_What is expected_
Return the following from the records below: each line, word for word, starting with the line that contains "(** * The service *)" and going on through the line that contains "CallGenerate (request : GenerateRequest)", with nothing outside that range.

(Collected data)
(** * Captured queries *)

(** [json.dumps([message.model_dump(mode="json"), ...], sort_keys=True)]. *)
Definition message_json (m : PromptMessage) : pystr :=
  [123%N]
  ++ PyVal.join [44%N]
       ((fun kv : string * pystr => json_string_raw (u kv.1) ++ [58%N] ++ json_string_raw kv.2)
          <$> [("content"%string, pm_content m); ("name"%string, pm_name m);
               ("role"%string, role_value (pm_role m))])
  ++ [125%N].
Definition messages_json (l : list PromptMessage) : pystr :=
  [91%N] ++ PyVal.join [44%N] (message_json <$> l) ++ [93%N].

Definition _captured_query (response : QueryResponse) (prepared : _PreparedQueryContext)
  : result exc CapturedQuery :=
  sha ← match pq_prompt prepared with
        | None => Ok None
        | Some b =>
            match utf8_encode (messages_json (br_messages b)) with
            | Some bytes => Ok (Some (Json.sha256_hex bytes))
            | None => Err UnicodeEncodeError
            end
        end;
  mret {| cq_response := response;
          cq_contexts :=
            (fun i => {| cx_content := pi_content i; cx_document_id := pi_document_id i;
                         cx_version_id := pi_version_id i; cx_chunk_ids := pi_chunk_ids i |})
              <$> match pq_packed_context prepared with Some pc => pc_items pc | None => [] end;
          cq_prompt_sha256 := sha |}.

(** * The service *)

(** The calls a query makes on the ports, in order. *)
Inductive rag_call : Type :=
| CallRetrieve (request : RetrievalRequest)
| CallGetChunk (tenant document version chunk : pystr) (reply : option ChunkRecord)
| CallGenerate (request : GenerateRequest)
| CallStream (request : GenerateRequest)
| CallClose
| CallAudit (event : AuditEvent) (recorded : bool).

(** The local variables of the generator [stream_query]. *)
Record stream_locals : Type := {
  sl_counts : event_counts;
  sl_prepared : option _PreparedQueryContext;
  sl_generation_metadata : option pydict;
  sl_completed : bool
}.

Record world (S : Type) : Type := {
  w_state : S;
  w_log : list rag_call;
  w_events : list RagStreamEvent;
  w_locals : stream_locals
}.
Arguments w_state {S}.
Arguments w_log {S}.
Arguments w_events {S}.
Arguments w_locals {S}.

Definition fresh_locals : stream_locals :=
  {| sl_counts := _empty_stream_event_counts; sl_prepared := None;
     sl_generation_metadata := None; sl_completed := false |}.

Definition new_world {S} (s : S) : world S :=
  {| w_state := s; w_log := []; w_events := []; w_locals := fresh_locals |}.

(** The ports.  A provider's stream is the finite run of chunks and exceptions it
    will deliver if it is consumed to the end; [aclose] closes it. *)
Record ports (S : Type) : Type := {
  retrieve : RetrievalRequest -> AuthContext -> eff exc S RetrievalResult;
  get_chunk : pystr -> pystr -> pystr -> pystr -> eff exc S (option ChunkRecord);
  provider_generate : GenerateRequest -> eff exc S GenerateResponse;
  provider_stream : GenerateRequest -> S -> list (result exc GenerateChunk) * S;
  provider_aclose : eff exc S unit;
  audit_record : AuditEvent -> eff exc S unit;
  stream_audit_record : AuditEvent -> eff exc S unit;
  perf_counter : S -> float * S
}.
Arguments retrieve {S}.
Arguments get_chunk {S}.
Arguments provider_generate {S}.
Arguments provider_stream {S}.
Arguments provider_aclose {S}.
Arguments audit_record {S}.
Arguments stream_audit_record {S}.
Arguments perf_counter {S}.

Record RagQueryApplicationService : Type := {
  qs_context_packing_config : ContextPackingConfig;
  qs_prompt_builder_config : PromptBuilderConfig;
  qs_generation : GenerationConfig;
  qs_cot_enhancer : option CoTPromptEnhancer
}.

Section Service.
Context `{PyRepr, UnicodeDB, NetlocCheck, UnicodeDigits}.
Context {S : Type} (P : ports S) (svc : RagQueryApplicationService).
(** The consumer of a stream: having received these events, it closes the
    generator instead of asking for the next one. *)
Context (closes : list RagStreamEvent -> bool).
Open Scope eff_scope.

Abbreviation M := (eff exc (world S)).

Definition with_state (w : world S) (s : S) (calls : list rag_call) : world S :=
  {| w_state := s; w_log := w_log w ++ calls; w_events := w_events w; w_locals := w_locals w |}.

(** A call on a port, with its entry in the log. *)
Definition call {A} (m : eff exc S A) (entry : result exc A -> list rag_call) : M A := fun w =>
  let '(r, s) := m (w_state w) in (r, with_state w s (entry r)).

Definition now : M float := fun w =>
  let '(t, s) := perf_counter P (w_state w) in (Ok t, with_state w s []).

Definition elapsed (started : float) : M float :=
  t <- now;; mreturn (_elapsed_ms (fsub t started)).

Definition read_chunk (tenant document version chunk : pystr) : M (option ChunkRecord) :=
  call (get_chunk P tenant document version chunk)
    (fun r => [CallGetChunk tenant document version chunk
                 match r with Ok reply => reply | Err _ => None end]).

Definition record_with (port : AuditEvent -> eff exc S unit) (event : result exc AuditEvent)
  : M unit :=
  e <- mlift event;;
  call (port e) (fun r => [CallAudit e (is_ok r)]).

(** [with suppress(Exception)], and [except Exception] around a best-effort call. *)
Definition suppress (m : M unit) : M unit :=
  mcatch m (fun e => if is_exception e then mreturn tt else mraise e).

(** ** Audit records *)

Definition _record_audit (context : RequestContext) (response : QueryResponse)
    (status : AuditStatus) (error_code : option pystr) : M unit :=
  let md := entries (qr_metadata response) in
  record_with (audit_record P)
    (_audit_event context "rag.query" status (_metadata_latency md) error_code
       (audit_fields md
        ++ [(u "citation_count", VInt (num (qr_citations response)));
            (u "unsupported_count", VInt (num (qr_unsupported_claims response)));
            (u "forged_reference_count", _nested_metadata_value md "citation" "forged_reference_count");
            (u "tool_calls", VInt 0); (u "error_code", opt_str error_code)])).

Definition _record_stream_audit (context : RequestContext) (response : QueryResponse)
    (status : AuditStatus) (error_code : option pystr) (c : event_counts) : M unit :=
  let md := entries (qr_metadata response) in
  suppress (record_with (stream_audit_record P)
    (_audit_event context "rag.query.stream" status (_metadata_latency md) error_code
       (audit_fields md
        ++ [(u "event_counts", _stream_event_counts_summary c);
            (u "citation_count", VInt (num (qr_citations response)));
            (u "unsupported_count", VInt (num (qr_unsupported_claims response)));
            (u "forged_reference_count", _nested_metadata_value md "citation" "forged_reference_count");
            (u "tool_calls", VInt 0); (u "error_code", opt_str error_code)]))).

_Solution_
(** * The service *)

(** The calls a query makes on the ports, in order. *)
Inductive rag_call : Type :=
| CallRetrieve (request : RetrievalRequest)
| CallGetChunk (tenant document version chunk : pystr) (reply : option ChunkRecord)
| CallGenerate (request : GenerateRequest)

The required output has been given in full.